The trial judge also has the authority to admit or exclude evidence. Maehren v. City of Seattle, 92 Wn.2d 480, 488, 599 P.2d 1255 (1979) (citing Goodell v. ITT-Fed. Support Servs., Inc., 89 Wn.2d 488, 573 P.2d 1292 (1978)). And, while the recorded messages were not private, the court certainly had authority to sanction the violation of its discovery order, including the failure to list this evidence in the trial management joint report. Carlson v. Lake Chelan Cmty. Hosp., 116 Wn. App. 718, 737, 75 P.3d 533 (2003). Ultimately, though, we conclude that any error, even were we to assume error, was harmless.
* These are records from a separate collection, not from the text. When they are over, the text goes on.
Lemma queued_ids_insert k qs l l' d id :
  qs !! k = Some l -> l' ≡ₚ d :: l ->
  id ∈ queued_ids (<[k := l']> qs) -> id = d.(PacketQueue.pkt) \/ id ∈ queued_ids qs.
Proof.
  intros Hk Hp. revert k Hk. induction qs as [|q qs IH]; intros k Hk; [done|].
  destruct k as [|k]; simpl in *.
  - injection Hk as ->. rewrite Hp. set_solver.
  - rewrite !elem_of_app. intros [?|Hin]; [by right; left|]. apply IH in Hin as [?|?]; auto.
Qed.

(** Removing a packet from a queue. *)
Lemma queued_ids_remove k qs l l' id :
  qs !! k = Some l -> (forall d, d ∈ l' -> d ∈ l) ->
  id ∈ queued_ids (<[k := l']> qs) -> id ∈ queued_ids qs.
Proof.
  intros Hk Hp. revert k Hk. induction qs as [|q qs IH]; intros k Hk; [done|].
  destruct k as [|k]; simpl in *.
  - injection Hk as ->. rewrite !elem_of_app, !list_elem_of_fmap. naive_solver.
  - rewrite !elem_of_app. intros [?|Hin]; [by left|]. right. by eapply IH.
Qed.

(** A queue offers its first packet to the core, which takes it or not. *)
Lemma scheduleSend_list now t q q' :
  PacketQueue.scheduleSend now t q = Ok (tt, q') ->
  q'.(PacketQueue.transmitList) = q.(PacketQueue.transmitList).
Proof.
  unfold PacketQueue.scheduleSend, PacketQueue.scheduled, PacketQueue.schedule.
  rewrite get_run, gets_run. destruct (negb _).
  - destruct (bool_decide _); [intros H; by injection H as <-|].
    intros H. unfold PacketQueue.scheduled in H. inv_run. done.
  - destruct (PacketQueue.drainEvent q); [destruct (bool_decide _)|]; intros H;
      by injection H as <-.
Qed.

Lemma handed_over now (ok : bool) q q' d rest :
  PacketQueue.sendDeferredPacket (PacketQueueSpec.react now ok []) now q = Ok (tt, q') ->
  q.(PacketQueue.transmitList) = d :: rest ->
  q'.(PacketQueue.transmitList) = if ok then rest else d :: rest.
Proof.
  unfold PacketQueue.sendDeferredPacket, PacketQueue.trySendTiming. intros H Hl.
  apply M_bind_Ok in H as (? & q1 & H1 & H). rewrite get_run in H1.
  apply M_bind_Ok in H1 as (? & ? & [_ ->]%assert_Ok & H1). rewrite Hl in H1.
  apply M_bind_Ok in H1 as (? & ? & ->%modify_Ok & H1).
  apply M_bind_Ok in H1 as (ok' & q2 & E2 & H1). injection E2 as <- <-.
  apply M_bind_Ok in H1 as (? & ? & ->%modify_Ok & H1). destruct ok.
  - injection H1 as _ <-. rewrite gets_run in H. cbn in H. by apply scheduleSend_list in H as ->.
  - apply M_bind_Ok in H1 as (b & ? & [_ ->]%gets_Ok & H1).
    apply M_bind_Ok in H1 as (? & ? & [_ ->]%assert_Ok & ->%modify_Ok).
    rewrite gets_run in H. injection H as <-. done.
Qed.

(** ** Runs *)
Section runs.
Context {S : Type} `{HS : !RubySequencer S} (sys : Surroundings).

Record history := mkHistory {
  port : RP S;
  accepted : list request;
  delivered : list request;
  dropped : list (request * Packet)        (* with the packet, which is gone *)
}.

Definition quiet_core : Z -> M (RP S) unit := fun _ => mret tt.

(** The packet of a request that has left the store. *)
Definition gone (r : request) (p : Packet) (s' : RP S) : list (request * Packet) :=
  if bool_decide (s'.(packets) !! r.1.2 = None) then [(r, p)] else [].

Inductive hstep : history -> history -> Prop :=
| HRequest h i id p b s' :
    0 <= i -> h.(port).(packets) !! id = Some p -> noted p.(senderState) = None ->
    id ∉ queued_ids (queues h.(port)) ->
    recvTimingReq sys quiet_core i id h.(port) = Ok (b, s') ->
    let r := (i, id, p.(senderState)) in
    hstep h (if b then mkHistory s' (r :: h.(accepted)) h.(delivered) (gone r p s' ++ h.(dropped))
             else mkHistory s' h.(accepted) h.(delivered) h.(dropped))
| HCallback h id p i sv s' :
    h.(port).(packets) !! id = Some p -> p.(senderState) = RubySenderState i sv -> 0 <= i ->
    ruby_hit_callback sys quiet_core id h.(port) = Ok (tt, s') ->
    hstep h (mkHistory s' h.(accepted) h.(delivered) (gone (i, id, sv) p s' ++ h.(dropped)))
| HDevice h id i s' :
    recvTimingResp id h.(port) = Ok (true, s') ->
    head s'.(signals) = Some (SentResponse i id) ->
    hstep h (mkHistory s' h.(accepted) ((i, id, sender s'.(packets) id) :: h.(delivered)) h.(dropped))
| HDeliver h i p d rest (ok : bool) q' :
    (* a queue offers its first response to the core, for the first time or
       again *)
    h.(port).(slave_ports) !! i = Some p -> p.(queue).(PacketQueue.transmitList) = d :: rest ->
    PacketQueue.sendDeferredPacket (PacketQueueSpec.react h.(port).(curTick) ok [])
      h.(port).(curTick) (p.(queue) <| PacketQueue.sendEvent := None |>) = Ok (tt, q') ->
    hstep h (mkHistory
      (h.(port) <| slave_ports := <[i := p <| queue := q' |>]> h.(port).(slave_ports) |>)
      h.(accepted)
      (if ok then waiting_in h.(port).(packets) (Z.of_nat i) d :: h.(delivered) else h.(delivered))
      h.(dropped))
| HOther h s' :
    (* the rest of the system: it may do what it likes with packets that are
       neither inside nor queued *)
    queues s' = queues h.(port) -> notes s'.(packets) = notes h.(port).(packets) ->
    (forall id, id ∈ queued_ids (queues h.(port)) ->
       sender s'.(packets) id = sender h.(port).(packets) id) ->
    hstep h (mkHistory s' h.(accepted) h.(delivered) h.(dropped)).

Definition queued (s : RP S) : list request := queued_from s.(packets) 0 (queues s).

Record accounted (h : history) : Prop := {
  ac_count : h.(accepted) ≡ₚ h.(delivered) ++ (fst <$> h.(dropped)) ++ queued h.(port) ++
                             inside h.(port).(packets);
  ac_apart : forall id i sv, notes h.(port).(packets) !! id = Some (i, sv) ->
               (id ∉ queued_ids (queues h.(port))) /\ noted sv = None;
  ac_dropped : Forall (fun x => expects x.2 = false) h.(dropped)
}.

(** A packet that is not queued may change its sender state. *)
Lemma queued_change m m' qs id :
  id ∉ queued_ids qs -> (forall j, j <> id -> m' !! j = m !! j) ->
  queued_from m' 0 qs = queued_from m 0 qs.
Proof.
  intros Hn Hm. apply queued_ext. intros j Hj. unfold sender. rewrite Hm; [done|].
  intros ->. done.
Qed.

(** What happens to the count when a request, outside or inside, is answered. *)
Lemma answered_account needs i id sv (s s' : RP S) :
  answered needs (Z.to_nat i) id sv s s' -> 0 <= i -> noted sv = None ->
  id ∉ queued_ids (queues s) -> is_Some (s.(packets) !! id) ->
  exists k, k ++ queued s' ≡ₚ (i, id, sv) :: queued s /\
    (s'.(packets) !! id = None -> k = [(i, id, sv)] /\ needs = false) /\
    (s'.(packets) !! id <> None -> k = []) /\
    notes s'.(packets) = delete id (notes s.(packets)) /\
    forall j, j ∈ queued_ids (queues s') -> j = id \/ j ∈ queued_ids (queues s).
Proof.
  intros A Hi Hsv Hn [p Hp]. destruct A as [(N & p' & l & d & E & Es & Hl & Hd & l' & Hl' & Hq)|(N & E & Hq)].
  - exists []. unfold queued. rewrite E, Hq.
    split; [|split; [|split; [done|split]]].
    + rewrite (queued_insert _ 0 _ _ l l' d Hl Hl'). simpl. unfold waiting_in. rewrite Hd.
      unfold sender at 1. rewrite lookup_insert_eq, Es, Z2Nat.id by done. constructor.
      rewrite (queued_change s.(packets) _ _ id); [done..|].
      intros j Hj. by rewrite lookup_insert_ne.
    + by rewrite lookup_insert_eq.
    + apply notes_insert_plain. by rewrite Es.
    + intros j Hj. eapply queued_ids_insert in Hj; [|done|done]. by rewrite Hd in Hj.
  - exists [(i, id, sv)]. unfold queued. rewrite E, Hq.
    split; [|split; [done|split; [by rewrite lookup_delete_eq|split]]].
    + rewrite (queued_change s.(packets) _ _ id); [done..|]. intros j Hj. by rewrite lookup_delete_ne.
    + apply notes_delete.
    + auto.
Qed.

Lemma account_swap (D X Q Q' I k : list request) r :
  k ++ Q' ≡ₚ r :: Q -> r :: D ++ X ++ Q ++ I ≡ₚ D ++ (k ++ X) ++ Q' ++ I.
Proof.
  intros H. transitivity (D ++ X ++ (r :: Q) ++ I); [solve_Permutation|].
  rewrite <- H. solve_Permutation.
Qed.

(** The account after a request with note [r], which was inside or has just
    been accepted, is answered. *)
Lemma accounted_answer h needs i id sv p s' acc :
  answered needs (Z.to_nat i) id sv h.(port) s' -> 0 <= i -> noted sv = None ->
  h.(port).(packets) !! id = Some p -> (needs = false -> expects p = false) ->
  id ∉ queued_ids (queues h.(port)) -> accounted h ->
  acc ≡ₚ (i, id, sv) :: h.(delivered) ++ (fst <$> h.(dropped)) ++ queued h.(port) ++
         inside (delete id h.(port).(packets)) ->
  accounted (mkHistory s' acc h.(delivered) (gone (i, id, sv) p s' ++ h.(dropped))).
Proof.
  intros A Hi Hsv Hp Hneeds Hn [_ Ha Hd] Hacc.
  destruct (answered_account needs i id sv h.(port) s') as (k & Hk & K1 & K2 & Hnotes & Hids); [done..|].
  assert (Hg : fst <$> gone (i, id, sv) p s' = k /\
               Forall (fun x => expects x.2 = false) (gone (i, id, sv) p s')).
  { unfold gone. cbn. case_bool_decide as E.
    - destruct (K1 E) as [-> Hf]. split; [done|]. repeat constructor. by apply Hneeds.
    - by rewrite (K2 E). }
  destruct Hg as [Hg Hg']. constructor; cbn.
  - rewrite Hacc, fmap_app, Hg.
    assert (Hin : inside (packets s') = inside (delete id (packets (port h))))
      by (unfold inside; by rewrite Hnotes, notes_delete).
    rewrite Hin. by apply account_swap.
  - intros j i' sv' Hj. rewrite Hnotes in Hj. apply lookup_delete_Some in Hj as [Nj Hj].
    destruct (Ha j i' sv' Hj) as [Hq ?]. split; [|done]. intros [->|?]%Hids; done.
  - by apply Forall_app.
Qed.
Legal Significance of the Court's Oral Ruling

Mr. Khalar next contends that the court misinterpreted RCW 59.18.080 when it said, "a tenant doesn't get free rent no matter what happens" and "set-offs in favor of the tenant . . . are, in effect, cut off by virtue of RCW 59.18.080." CP at 120-21. Again, the problem with this argument is that the trial judge's reflections, even if they were wrong, did not work their way into the court's written findings or conclusions and, therefore, cannot support any assignment of error. See Huzzy v. Culbert Constr. Co., 5 Wn. App. 581, 583, 489 P.2d 749 (1971). A trial judge's oral findings or conclusions are not binding unless the judge incorporates them into the formal findings and conclusions. Id. And the written decision controls if the oral opinion conflicts with the written decision. Ferree v. Doric Co., 62 Wn.2d 561, 567, 383 P.2d 900 (1963). The objections to the court's oral musings then are not well taken. Huzzy, 5 Wn. App. at 583 (citing Ferree, 62 Wn.2d at 567).

Here, the court's formal conclusions show that the court considered Mr. Khalar's defenses even though it said it would not. The court specifically considered Mr. Khalar's breach of quiet enjoyment claim and concluded: "There is insufficient evidence to sustain Defendant's claims of substantial and material breach of warranty of quiet enjoyment, as a result of Plaintiff's limited entry into leasehold premises, to justify Defendant's failure to pay rent and/or utilities." CP at 111-12 (Conclusion of Law 5). The court also considered and dismissed Mr. Khalar's other defenses, including a retaliation defense. CP at 111-12 (Conclusion of Law 4). The written conclusions control. Ferree, 62 Wn.2d at 567. And Mr. Khalar does not assign error to them.

Mr. Khalar's next argument is a bit unclear. He suggests that the court misapplied RCW 59.18.080 if the court's oral interpretation of the statute is correct. We reject Mr. Khalar's argument that the court misunderstood and misapplied RCW 59.18.080 for the reasons already discussed. Authority to Consider Purchase-Sale Agreement Defense

Mr. Khalar next argues that the trial court did not have the authority to pass on whether or not he had an agreement to purchase the property because chapter 59.12 RCW (forcible entry and forcible and unlawful detainer) gives the trial court only limited authority. Granat v. Keasler, 99 Wn.2d 564, 571, 663 P.2d 830 (1983); Heaverlo v. Keico Indus., Inc., 80 Wn. App. 724, 728, 911 P.2d 406 (1996).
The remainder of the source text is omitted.